The film is based on a short story by Japanese writer Haruki Murakami called "Barn Burning." This is also the title of a 1939 short story by William Faulkner, the Southern author who is Lee's favorite writer. As Lee and Ben's friendship deepens, Ben decides to buy a copy of Faulkner's collected stories.

The film takes a postmodernist approach in its meandering way in which it tells this story. Scenes often do not lead to expected outcomes, thus the structure is freewheeling and loose. At 148 minutes director Lee eases us into the narrative with a sure, firm hand, an invisible camera, and a rambling mise-en scène. However, he manages to engross us in the narrative, thanks primarily to the stellar performances by the three principals.

The film premiered at the Cannes Film Festival, it was a selection of the New York Film Festival, and it is South Korea's entry for the Best Foreign Language Film at the upcoming Academy Awards.

Sunday, November 04, 2018

BOY ERASED with Hedges, Crowe and Kidman

Boy Erased is not the first film this year to tackle the thorny subject of conversion therapy. This film, featuring three Hollywood A-listers, closely follows the themes of the recent indie The Miseducation of Cameron Post. The fact that big Hollywood is taking a chance on this controversial subject makes it a film worth considering, and certainly one that will be critically discussed as we head towards the end of the year, and awards season time. Especially since the film possesses heartfelt performances by all three principals.

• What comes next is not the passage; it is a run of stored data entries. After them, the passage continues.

(* ===== verification/Utf8.v ===== *)
(** Strings as bytes and as characters: decoding of UTF-8, which [str::chars]
    does on the bytes a module passes, and its inverse.  [Vfs] has the validity
    check. *)
From Stdlib Require Import String Ascii.
From S2P Require Import Prelude Word Vfs.

(** The bytes of a string literal. *)
Definition text (s : string) : list Z :=
  (fun c => Z.of_N (N_of_ascii c)) <$> list_ascii_of_string s.

(** [(ch << 6) | (byte & CONT_MASK)] *)
Definition acc (ch byte : Z) : Z := Z.lor (wshl 32 ch 6) (Z.land byte 0x3F).

(** The characters of the string; nothing is checked, as [from_utf8_unchecked] leaves it to the
    caller, and a sequence that is cut off is undefined behaviour. *)
Fixpoint chars (s : list Z) : outcome (list Z) :=
  match s with
  | [] => Ret []
  | x :: s =>
      if x <? 128 then cs ← chars s; Ret (x :: cs)
      else
        let init := Z.land x 0x1F in
        match s with
        | [] => Crash UndefinedBehaviour
        | y :: s =>
            if x <? 0xE0 then cs ← chars s; Ret (acc init y :: cs)
            else
              match s with
              | [] => Crash UndefinedBehaviour
              | z :: s =>
                  let y_z := acc (Z.land y 0x3F) z in
                  if x <? 0xF0 then cs ← chars s; Ret (Z.lor (wshl 32 init 12) y_z :: cs)
                  else
                    match s with
                    | [] => Crash UndefinedBehaviour
                    | w :: s =>
                        cs ← chars s; Ret (Z.lor (wshl 32 (Z.land init 7) 18) (acc y_z w) :: cs)
                    end
              end
        end
  end.

(** [char::encode_utf8], by arithmetic. *)
Definition encode_char (c : Z) : list Z :=
  if c <? 0x80 then [c]
  else if c <? 0x800 then [0xC0 + c / 64; 0x80 + c mod 64]
  else if c <? 0x10000 then [0xE0 + c / 4096; 0x80 + c / 64 mod 64; 0x80 + c mod 64]
  else [0xF0 + c / 262144; 0x80 + c / 4096 mod 64; 0x80 + c / 64 mod 64; 0x80 + c mod 64].

Definition encode (cs : list Z) : list Z := mjoin (encode_char <$> cs).

(** A Unicode code point (surrogates included, which are not characters). *)
Definition code_point (c : Z) : Prop := 0 <= c < 0x110000.

Lemma land_mask x k : 0 <= k -> Z.land x (Z.ones k) = x mod 2 ^ k.
Proof. apply Z.land_ones. Qed.

(** A byte with a tag in the high bits. *)
Lemma tagged k t r : 0 <= k -> 0 <= r < 2 ^ k -> Z.land (t * 2 ^ k + r) (Z.ones k) = r.
Proof.
  intros Hk Hr. rewrite land_mask by done. rewrite Z.add_comm, Z.mod_add by lia. by apply Z.mod_small.
Qed.

Lemma cont_bits r : 0 <= r < 64 -> Z.land (0x80 + r) 0x3F = r.
Proof. intros Hr. apply (tagged 6 2 r); lia. Qed.

(** The leading bytes of sequences of two, three and four bytes. *)
Lemma lead_bits r : (0 <= r < 32 -> Z.land (0xC0 + r) 0x1F = r) /\ (0 <= r < 16 -> Z.land (0xE0 + r) 0x1F = r) /\
  (0 <= r < 8 -> Z.land (Z.land (0xF0 + r) 0x1F) 7 = r).
Proof.
  split; [|split]; intros Hr.
  - apply (tagged 5 6 r); lia.
  - apply (tagged 5 7 r); lia.
  - replace (Z.land (0xF0 + r) 0x1F) with (16 + r); [apply (tagged 3 2 r); lia|].
    replace (0xF0 + r) with (7 * 2 ^ 5 + (16 + r)) by lia. symmetry. apply tagged; lia.
Qed.

Lemma join_bits k hi lo : 0 < k < 32 -> 0 <= lo < 2 ^ k -> 0 <= hi -> hi * 2 ^ k < 2 ^ 32 ->
  Z.lor (wshl 32 hi k) lo = hi * 2 ^ k + lo.
Proof.
  intros Hk Hlo Hhi Hr. rewrite wshl_small; [|lia|unfold in_word; lia].
  rewrite Z.lor_comm, lor_shifted; [lia | lia | exact Hlo].
Qed.

Lemma acc_bits ch r : 0 <= r < 64 -> 0 <= ch < 2 ^ 20 -> acc ch (0x80 + r) = ch * 64 + r.
Proof. intros Hr Hch. unfold acc. rewrite cont_bits by done. apply join_bits; lia. Qed.

Lemma chars_char c s : code_point c -> chars (encode_char c ++ s) = (cs ← chars s; Ret (c :: cs)).
Proof.
  intros Hc. unfold code_point, encode_char in *.
  pose proof (Z.div_mod c 64 ltac:(lia)). pose proof (Z.mod_pos_bound c 64 ltac:(lia)).
  pose proof (Z.div_mod (c / 64) 64 ltac:(lia)). pose proof (Z.mod_pos_bound (c / 64) 64 ltac:(lia)).
  pose proof (Z.div_mod (c / 4096) 64 ltac:(lia)). pose proof (Z.mod_pos_bound (c / 4096) 64 ltac:(lia)).
  assert (c / 64 / 64 = c / 4096) as E1 by (by rewrite Z.div_div).
  assert (c / 4096 / 64 = c / 262144) as E2 by (by rewrite Z.div_div).
  rewrite E1 in *. rewrite E2 in *.
  repeat case_ltb; cbn [app chars]; decide_tests; [done|..].
  - rewrite (proj1 (lead_bits (c / 64))) by lia. rewrite acc_bits by lia.
    by replace (c / 64 * 64 + c mod 64) with c by lia.
  - rewrite (proj1 (proj2 (lead_bits (c / 4096)))) by lia. rewrite cont_bits, acc_bits by lia. rewrite join_bits by lia.
    by replace (c / 4096 * 2 ^ 12 + (c / 64 mod 64 * 64 + c mod 64)) with c by lia.
  - rewrite (proj2 (proj2 (lead_bits (c / 262144)))) by lia. rewrite cont_bits, (acc_bits (c / 4096 mod 64)) by lia. rewrite acc_bits by lia. rewrite join_bits by lia.
    by replace (c / 262144 * 2 ^ 18 + ((c / 4096 mod 64 * 64 + c / 64 mod 64) * 64 + c mod 64)) with c by lia.
Qed.

(** Decoding what was encoded. *)
Lemma chars_encode cs : Forall code_point cs -> chars (encode cs) = Ret cs.
Proof.
  induction 1 as [|c cs Hc Hcs IH]; [done|].
  change (encode (c :: cs)) with (encode_char c ++ encode cs). by rewrite chars_char, IH.
Qed.

Lemma encode_ascii cs : Forall (fun c => 0 <= c < 128) cs -> encode cs = cs.
Proof.
  induction 1 as [|c cs Hc Hcs IH]; [done|]. change (encode (c :: cs)) with (encode_char c ++ encode cs).
  rewrite IH. unfold encode_char. by decide_tests.
Qed.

When Jared, played by Lucas Hedges, a young college student, comes out to his parents, a Baptist minister (an almost unrecognizable, overweight Russell Crowe) and his wife, Nicole Kidman, they decide to enroll him in a program to cure him of his homosexuality. It’s a bit like the Joan Fontaine character in Hitchcock’s Rebecca, after she marries Laurence Olivier and enters gloomy, mysterious Manderley. When Jared steps inside the Love in Action program he enters the gothic, a Dickensian institution run by Mr. Sykes, a character with a Dickensian name that Charles Dickens himself might have had fun developing, since from a literary point of view he is only a stone’s throw from Mr. Squeers, the cruel headmaster in the novel Nicholas Nickleby. The fact that this film is based on a true story verges on the unbelievably tragic.

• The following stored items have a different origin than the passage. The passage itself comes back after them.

(* ===== verification/Initrd.v ===== *)
(** The initial RAM disk, [src/kern/fs/initrd.rs]: a tar archive parsed into a
    table of at most 64 entries. *)
From S2P Require Import Prelude Word Vfs.

Definition MAX_ENTRIES : Z := 64.

Record TarEntry := mkTarEntry { name : list Z; data : list Z; is_dir : bool }.

#[export] Instance TarEntry_eq_dec : EqDecision TarEntry.
Proof. solve_decision. Defined.

Record TarFs := mkTarFs { entries : list (option TarEntry); count : Z }.

Fixpoint octal_loop (val : Z) (data : list Z) : Z :=
  match data with
  | [] => val
  | b :: data =>
      if (b =? 0) || (b =? 32) then val else octal_loop (val ⊠ 8 ⊞ wsub 8 b 48) data
  end.

Definition parse_octal (data : list Z) : Z := octal_loop 0 data.

(** [iter().position(|&b| b == 0)] *)
Fixpoint position_nul (l : list Z) (i : Z) : option Z :=
  match l with
  | [] => None
  | b :: l => if b =? 0 then Some i else position_nul l (i + 1)
  end.

(** The [while] loop of [parse]. *)
Fixpoint parse_loop (fuel : nat) (archive : list Z) (es : list (option TarEntry)) (count offset : Z)
    : outcome (option TarFs) :=
  match fuel with
  | O => Crash OutOfFuel
  | S fuel' =>
      if (offset ⊞ 512 <=? zlen archive) && (count <? MAX_ENTRIES) then
        b ← arr_get archive offset;
        if b =? 0 then Ret (Some (mkTarFs es count))
        else
          header ← slice archive offset (offset ⊞ 512);
          name_field ← slice header 0 100;
          let name_end := default 100 (position_nul name_field 0) in
          nm ← slice header 0 name_end;
          if negb (utf8 nm) then Ret None
          else
            let nm := trim_start_matches [46; 47] nm in
            if decide (nm = []) then
              field ← slice header 124 136;
              let size := parse_octal field in
              let blocks := (size ⊞ 511) / 512 in
              parse_loop fuel' archive es count (offset ⊞ (512 ⊞ blocks ⊠ 512))
            else
              typeflag ← arr_get header 156;
              let is_dir := (typeflag =? 53) || ends_with slash nm in
              field ← slice header 124 136;
              let size := if is_dir then 0 else parse_octal field in
              let data_start := offset ⊞ 512 in
              d ← (if is_dir then Ret [] else slice archive data_start (data_start ⊞ size));
              es ← arr_set es count (Some (mkTarEntry nm d is_dir));
              let blocks := (size ⊞ 511) / 512 in
              parse_loop fuel' archive es (count ⊞ 1) (data_start ⊞ blocks ⊠ 512)
      else Ret (Some (mkTarFs es count))
  end.

(** Every round advances by at least one block of the archive. *)
Definition parse_fuel (archive : list Z) : nat := S (length archive / 512).

Definition parse (archive : list Z) : outcome (option TarFs) :=
  parse_loop (parse_fuel archive) archive (replicate (Z.to_nat MAX_ENTRIES) None) 0 0.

The secondary characters are as fully rounded as the leads. Mr. Sykes, played by Joel Edgerton, the director of this film, is a wondrous creation: a Bible-wielding mountebank who spouts salvation while hiding from everyone his true nature. Also wondrous, as well as scary is one of Mr. Sykes’s enforcers, played with sinister gusto by Flea of The Red Hot Chilly Peppers. There is also a memorable performance by Troye Sivan, the South African-born, Australian actor/singer, whose latest pop album, Bloom, is at the top of the charts. Mr. Sivan has a great screen presence, and one of the members of the cast who is openly gay.
Although the film has many wonderful touches, it falls into a predictable pattern where the characters become recognizable figures verging on the stereotypical. So we get the young, questioning boy, who is far from being a slut, but who carries an incredible amount of guilt because of his feelings. There’s the understanding mother, and the unyielding father who just cannot come to terms with his son’s feelings. There’s also the clever boy who will play along with the conversion program just to get out of there; and regrettably there’s also the boy who is permanently scarred by the program’s abuse, and becomes its tragic victim.

Despite its artistic flaws, Boy Erased is a courageous step from mainstream Hollywood to expose a dubious system that thus far has effected 700,000 members of the LGBTQ community, and continues to be practiced legally in many parts of the country.